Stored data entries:
Definition provider_turn (turn : ProviderTurn) (s : ProviderPool) : option ProviderPool :=
  match turn with
  | Reuses k c spawned i =>
      p ← idle s !! i;
      guarded (bool_decide (running s !! k = None) && is_ok (recycle (Ok (exited p)) p))
        (start_exchange k c spawned p
           {| idle := delete i (idle s); running := running s; answers := answers s |})
  | Creates k c spawned =>
      guarded (bool_decide (running s !! k = None)
               && (length (idle s) + size (running s) <? max_size)%nat)
        (start_exchange k c spawned create s)
  | GetFails k c error =>
      guarded (bool_decide (running s !! k = None))
        {| idle := idle s; running := running s;
           answers := answers s ++
             [{| answered_command := c; served_by := None;
                 outcome := execute_timed (no_timings,
                   match error with
                   | Some error => bail ("acquire sandbox provider process: " +:+ error)
                   | None => timed_out
                   end) |}] |}
  | Discards i exited =>
      p ← idle s !! i;
      guarded (negb (is_ok (recycle exited p)))
        {| idle := delete i (idle s); running := running s; answers := answers s |}
  | Writes k n written =>
      e ← running s !! k;
      match progress e with
      | Writing document =>
          let p := write_stdin (take n document) (process e) in
          Some (match drop n document with
                | [] => set_exchange k {| sent := sent e; process := p; progress := Reading [];
                                          exchange_timings := mark_written written (exchange_timings e) |} s
                | rest => set_exchange k {| sent := sent e; process := p; progress := Writing rest;
                                            exchange_timings := exchange_timings e |} s
                end)
      | Reading _ => None
      end
  | WriteFails k error =>
      e ← running s !! k;
      match progress e with
      | Writing _ =>
          Some (end_exchange k e (process e) (exchange_timings e)
                  (with_context "write provider command" (Err error)) s)
      | Reading _ => None
      end
  | Reads k completed decoded =>
      e ← running s !! k;
      match progress e with
      | Writing _ => None
      | Reading response =>
          match unread (process e) with
          | b :: _ =>
              let e := {| sent := sent e; process := take_stdout (process e);
                          progress := Reading (response ++ [b]);
                          exchange_timings := exchange_timings e |} in
              if is_newline b || (bytes_len (response ++ [b]) =? MAX_PROVIDER_OUTPUT_BYTES + 1)%Z
              then Some (end_read k e (response ++ [b]) completed decoded s)
              else Some (set_exchange k e s)
          | [] =>
              guarded (exited (process e)) (end_read k e response completed decoded s)
          end
      end
  | ReadFails k error =>
      e ← running s !! k;
      match progress e with
      | Writing _ => None
      | Reading _ => Some (end_exchange k e (process e) (exchange_timings e) (Err error) s)
      end
  | TimesOut k =>
      e ← running s !! k;
      Some (end_exchange k e (process e) (exchange_timings e) timed_out s)
  | Abandoned k =>
      e ← running s !! k;
      Some (end_call k None (process e) s)
  | Emits place b =>
      p ← process_at place s;
      guarded (may_emit p) (at_place place (emit b) s)
  | Exits place =>
      p ← process_at place s;
      Some (at_place place exit s)
  end%list.

Fixpoint provider_turns (turns : list ProviderTurn) (s : ProviderPool) : option ProviderPool :=
  match turns with
  | [] => Some s
  | turn :: turns => provider_turn turn s ≫= provider_turns turns
  end.
End Persistent.

(** ** Requests and answers stay in step *)

Section InStep.
Local Open Scope list_scope.
Context {Request Reply : Type}
        (to_vec : ProviderCommand Request -> anyhow bytes)
        (from_slice : bytes -> anyhow (ProviderResponse Reply)).

Lemma lines_app a b : lines (a ++ b) = (lines a + lines b)%nat.
Proof. induction a as [| x a IH]; simpl; [done |]. rewrite IH. lia. Qed.
Lemma lines_newline : lines [newline] = 1%nat.
Proof. done. Qed.
Lemma lines_one b : lines [b] = if is_newline b then 1%nat else 0%nat.
Proof. simpl. by destruct (is_newline b). Qed.
Lemma is_newline_spec b : is_newline b = true -> b = newline.
Proof.
  unfold is_newline. intros H%Ascii.eqb_eq. apply (f_equal Ascii.byte_of_ascii) in H.
  by rewrite !Ascii.byte_of_ascii_of_byte in H.
Qed.

(** A process that waits in the pool: it was answered as often as it was asked, and
    everything it said was heard. *)
Record quiet (p : ProviderProcess) : Prop := {
  quiet_busy : busy p = false;
  quiet_taken : taken p = length (stdout p);
  quiet_lines : lines (stdout p) = lines (stdin p);
}.

(** While the command is being written nothing is owed; then one line is. *)
Definition under_way (e : Exchange (Request := Request)) : Prop :=
  let p := process e in
  busy p = true /\
  exists before document, to_vec (sent e) = Ok document /\
    match progress e with
    | Writing rest =>
        exists written, written ++ rest = document ++ [newline] /\ rest <> [] /\
          stdin p = before ++ written /\ lines before = lines (stdout p) /\
          taken p = length (stdout p)
    | Reading response =>
        exists earlier pending, stdin p = before ++ document ++ [newline] /\
          lines before = lines earlier /\ lines response = 0%nat /\
          stdout p = earlier ++ response ++ pending /\
          taken p = length (earlier ++ response) /\
          (lines pending = 0%nat \/ exists q, pending = q ++ [newline] /\ lines q = 0%nat)
    end.

(** A delivered reply is the process's line for the command it was delivered for: as many
    lines were written before the command as were read before the line. *)
Definition in_step (a : Answer (Request := Request) (Reply := Reply)) : Prop :=
  forall r t, outcome a = Ok (r, t) ->
  exists p document line before earlier, served_by a = Some p /\
    to_vec (answered_command a) = Ok document /\
    from_slice (line ++ [newline]) = Ok (Success r) /\
    stdin p = before ++ document ++ [newline] /\ stdout p = earlier ++ line ++ [newline] /\
    lines before = lines earlier /\ lines line = 0%nat.

Record pool_ok (s : ProviderPool (Request := Request) (Reply := Reply)) : Prop := {
  ok_idle : Forall quiet (idle s);
  ok_running : map_Forall (fun _ => under_way) (running s);
  ok_answers : Forall in_step (answers s);
  ok_size : length (idle s) + size (running s) <= max_size;
}.

Abbreviation Pool := (ProviderPool (Request := Request) (Reply := Reply)).

(** A call ends: its process, unless an exchange was broken off, is quiet. *)
Lemma end_call_ok k a p (s : Pool) :
  Forall quiet (idle s) -> map_Forall (fun _ => under_way) (delete k (running s)) ->
  Forall in_step (answers s) -> length (idle s) + size (delete k (running s)) < max_size ->
  (busy p = false -> quiet p) -> (forall a', a = Some a' -> in_step a') ->
  pool_ok (end_call k a p s).
Proof.
  intros Hi Hr Ha Hs Hp Hin. split; simpl; [| done | |].
  - unfold release. destruct (busy p); [done |]. apply Forall_app. auto.
  - apply Forall_app. split; [done |]. destruct a; simpl; auto.
  - unfold release. destruct (busy p); [lia |]. rewrite length_app. simpl. lia.
Qed.

(** The exchange of a call that was under way ends. *)
Lemma end_running_ok k e a p (s : Pool) :
  pool_ok s -> running s !! k = Some e ->
  (busy p = false -> quiet p) -> (forall a', a = Some a' -> in_step a') ->
  pool_ok (end_call k a p s).
Proof.
  intros [Hi Hr Ha Hs] He. apply end_call_ok; [done | by apply map_Forall_delete | done |].
  rewrite map_size_delete_Some by eauto.
  assert (size (running s) <> 0%nat).
  { intros Hz%map_size_empty_inv. by rewrite Hz, lookup_empty in He. }
  lia.
Qed.

Lemma not_in_step c p t e : in_step {| answered_command := c; served_by := p;
  outcome := execute_timed (t, Err e) |}.
Proof. by intros r t'. Qed.

Lemma set_exchange_ok k e e' (s : Pool) :
  pool_ok s -> running s !! k = Some e -> under_way e' -> pool_ok (set_exchange k e' s).
Proof.
  intros [Hi Hr Ha Hs] He He'. split; simpl; [done | by apply map_Forall_insert_2 | done |].
  by rewrite map_size_insert_Some.
Qed.

Lemma start_exchange_ok k c spawned p (s : Pool) :
  (forall c document, to_vec c = Ok document -> lines document = 0%nat) ->
  Forall quiet (idle s) -> map_Forall (fun _ => under_way) (running s) ->
  Forall in_step (answers s) -> length (idle s) + size (running s) < max_size ->
  running s !! k = None -> quiet p ->
  pool_ok (start_exchange to_vec k c spawned p s).
Proof.
  intros Hvec Hi Hr Ha Hs Hk Hp. unfold start_exchange.
  destruct (begin_exchange _ p) as [[p' pr] | e] eqn:Hb.
  - unfold begin_exchange in Hb. inv_ok. split; simpl; [done | | done |].
    + apply map_Forall_insert_2; [| done]. split; [done |]. eexists (stdin p), _.
      split; [done |]. exists []. rewrite app_nil_r. destruct Hp as [_ Ht Hl].
      split_and!; try done. by destruct x.
    + rewrite map_size_insert_None by done. lia.
  - apply end_call_ok; rewrite ?delete_id by done; try done.
    intros a' [= <-]. apply not_in_step.
Qed.

Context (no_newline : forall c document, to_vec c = Ok document -> lines document = 0%nat).

(** What is left of a command ends in its newline. *)
Lemma rest_has_newline written rest document :
  written ++ rest = document ++ [newline] -> rest <> [] -> lines document = 0%nat ->
  lines written = 0%nat /\ lines rest = 1%nat.
Proof.
  intros H Hne Hd. destruct rest as [| b rest' _] using rev_ind; [done |].
  rewrite app_assoc in H. apply app_inj_tail in H as [<- ->].
  rewrite lines_app in Hd. rewrite lines_app, lines_newline. lia.
Qed.

Lemma writes_under_way (e : Exchange) document n :
  under_way e -> progress e = Writing document ->
  forall pr t, pr = match drop n document with [] => Reading [] | rest => Writing rest end ->
  under_way {| sent := sent e; process := write_stdin (take n document) (process e);
               progress := pr; exchange_timings := t |}.
Proof.
  intros (Hb & before & doc & Hv & H) Hpr pr t ->. rewrite Hpr in H.
  destruct H as (written & Hw & Hne & Hin & Hl & Ht). split; [done |]. exists before, doc. simpl.
  split; [done |]. pose proof (take_drop n document) as Htd.
  destruct (drop n document) as [| b rest]; rewrite Hin, <- !app_assoc.
  - rewrite app_nil_r in Htd. rewrite Htd, Hw. exists (stdout (process e)), []. rewrite !app_nil_r. split_and!; auto.
  - exists (written ++ take n document). rewrite <- !app_assoc, Htd. split_and!; auto.
Qed.

(** What [finish_exchange] does with what was read. *)
Lemma finish_exchange_spec response completed decoded p t p' t' r :
  busy p = true ->
  finish_exchange from_slice response completed decoded (p, t) = ((p', t'), r) ->
  (busy p' = true /\ is_ok r = false) \/
  (p' = set_busy false p /\ (exists line, response = line ++ [newline]) /\
   forall x, r = Ok x -> from_slice response = Ok (Success x)).
Proof.
  intros Hb H. unfold finish_exchange in H. unfold mbind, M_bind, lift, modify in H.
  destruct (ensure _ _) as [[] |] in H; [| simplify_eq; by left].
  destruct (ensure (match last response with Some b => _ | None => _ end) _) as [[] |] eqn:Hlast in H;
    [| simplify_eq; by left].
  apply ensure_Ok in Hlast. simpl in H.
  destruct (from_slice response) as [resp |] eqn:Hd; simpl in H; [| simplify_eq; by left].
  right. destruct (last response) as [b |] eqn:E; [| done].
  apply last_Some in E as [line ->]. apply is_newline_spec in Hlast as ->.
  destruct resp as [x | err]; injection H as <- <- <-; split_and!; eauto; intros y [= <-].
  done.
Qed.

(** An exchange whose read has returned: either it broke off, or it read its line. *)
Lemma end_read_ok k e0 e (s : Pool) response completed decoded :
  pool_ok s -> running s !! k = Some e0 -> busy (process e) = true ->
  (forall line, response = line ++ [newline] ->
     quiet (set_busy false (process e)) /\
     exists before document earlier, to_vec (sent e) = Ok document /\
       stdin (process e) = before ++ document ++ [newline] /\
       stdout (process e) = earlier ++ line ++ [newline] /\
       lines before = lines earlier /\ lines line = 0%nat) ->
  pool_ok (end_read from_slice k e response completed decoded s).
Proof.
  intros Hok He Hb Hline. unfold end_read.
  destruct (finish_exchange _ _ _ _ _) as [[p' t'] r] eqn:Hf.
  apply finish_exchange_spec in Hf as [[Hb' Hr] | (-> & [line ->] & Hr)]; [| | done].
  - eapply end_running_ok; [done.. | congruence |]. intros a [= <-] x y. by destruct r.
  - destruct (Hline line eq_refl) as (Hq & before & document & earlier & Hv & Hin & Hout & ? & ?).
    eapply end_running_ok; [done.. | by intros _ |]. intros a [= <-] x y. simpl.
    destruct r as [x' |]; [| done]. intros [= -> _].
    eexists _, document, line, before, earlier. split_and!; eauto.
Qed.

WHAT IS EXPECTED:
Print exactly the lines above from the one with "document) (process e);" to the one with "quiet (set_busy false (process e)) /\", including both.

PROBLEM SOLUTION:
  under_way {| sent := sent e; process := write_stdin (take n document) (process e);
               progress := pr; exchange_timings := t |}.
Proof.
  intros (Hb & before & doc & Hv & H) Hpr pr t ->. rewrite Hpr in H.
  destruct H as (written & Hw & Hne & Hin & Hl & Ht). split; [done |]. exists before, doc. simpl.
  split; [done |]. pose proof (take_drop n document) as Htd.
  destruct (drop n document) as [| b rest]; rewrite Hin, <- !app_assoc.
  - rewrite app_nil_r in Htd. rewrite Htd, Hw. exists (stdout (process e)), []. rewrite !app_nil_r. split_and!; auto.
  - exists (written ++ take n document). rewrite <- !app_assoc, Htd. split_and!; auto.
Qed.

(** What [finish_exchange] does with what was read. *)
Lemma finish_exchange_spec response completed decoded p t p' t' r :
  busy p = true ->
  finish_exchange from_slice response completed decoded (p, t) = ((p', t'), r) ->
  (busy p' = true /\ is_ok r = false) \/
  (p' = set_busy false p /\ (exists line, response = line ++ [newline]) /\
   forall x, r = Ok x -> from_slice response = Ok (Success x)).
Proof.
  intros Hb H. unfold finish_exchange in H. unfold mbind, M_bind, lift, modify in H.
  destruct (ensure _ _) as [[] |] in H; [| simplify_eq; by left].
  destruct (ensure (match last response with Some b => _ | None => _ end) _) as [[] |] eqn:Hlast in H;
    [| simplify_eq; by left].
  apply ensure_Ok in Hlast. simpl in H.
  destruct (from_slice response) as [resp |] eqn:Hd; simpl in H; [| simplify_eq; by left].
  right. destruct (last response) as [b |] eqn:E; [| done].
  apply last_Some in E as [line ->]. apply is_newline_spec in Hlast as ->.
  destruct resp as [x | err]; injection H as <- <- <-; split_and!; eauto; intros y [= <-].
  done.
Qed.

(** An exchange whose read has returned: either it broke off, or it read its line. *)
Lemma end_read_ok k e0 e (s : Pool) response completed decoded :
  pool_ok s -> running s !! k = Some e0 -> busy (process e) = true ->
  (forall line, response = line ++ [newline] ->
     quiet (set_busy false (process e)) /\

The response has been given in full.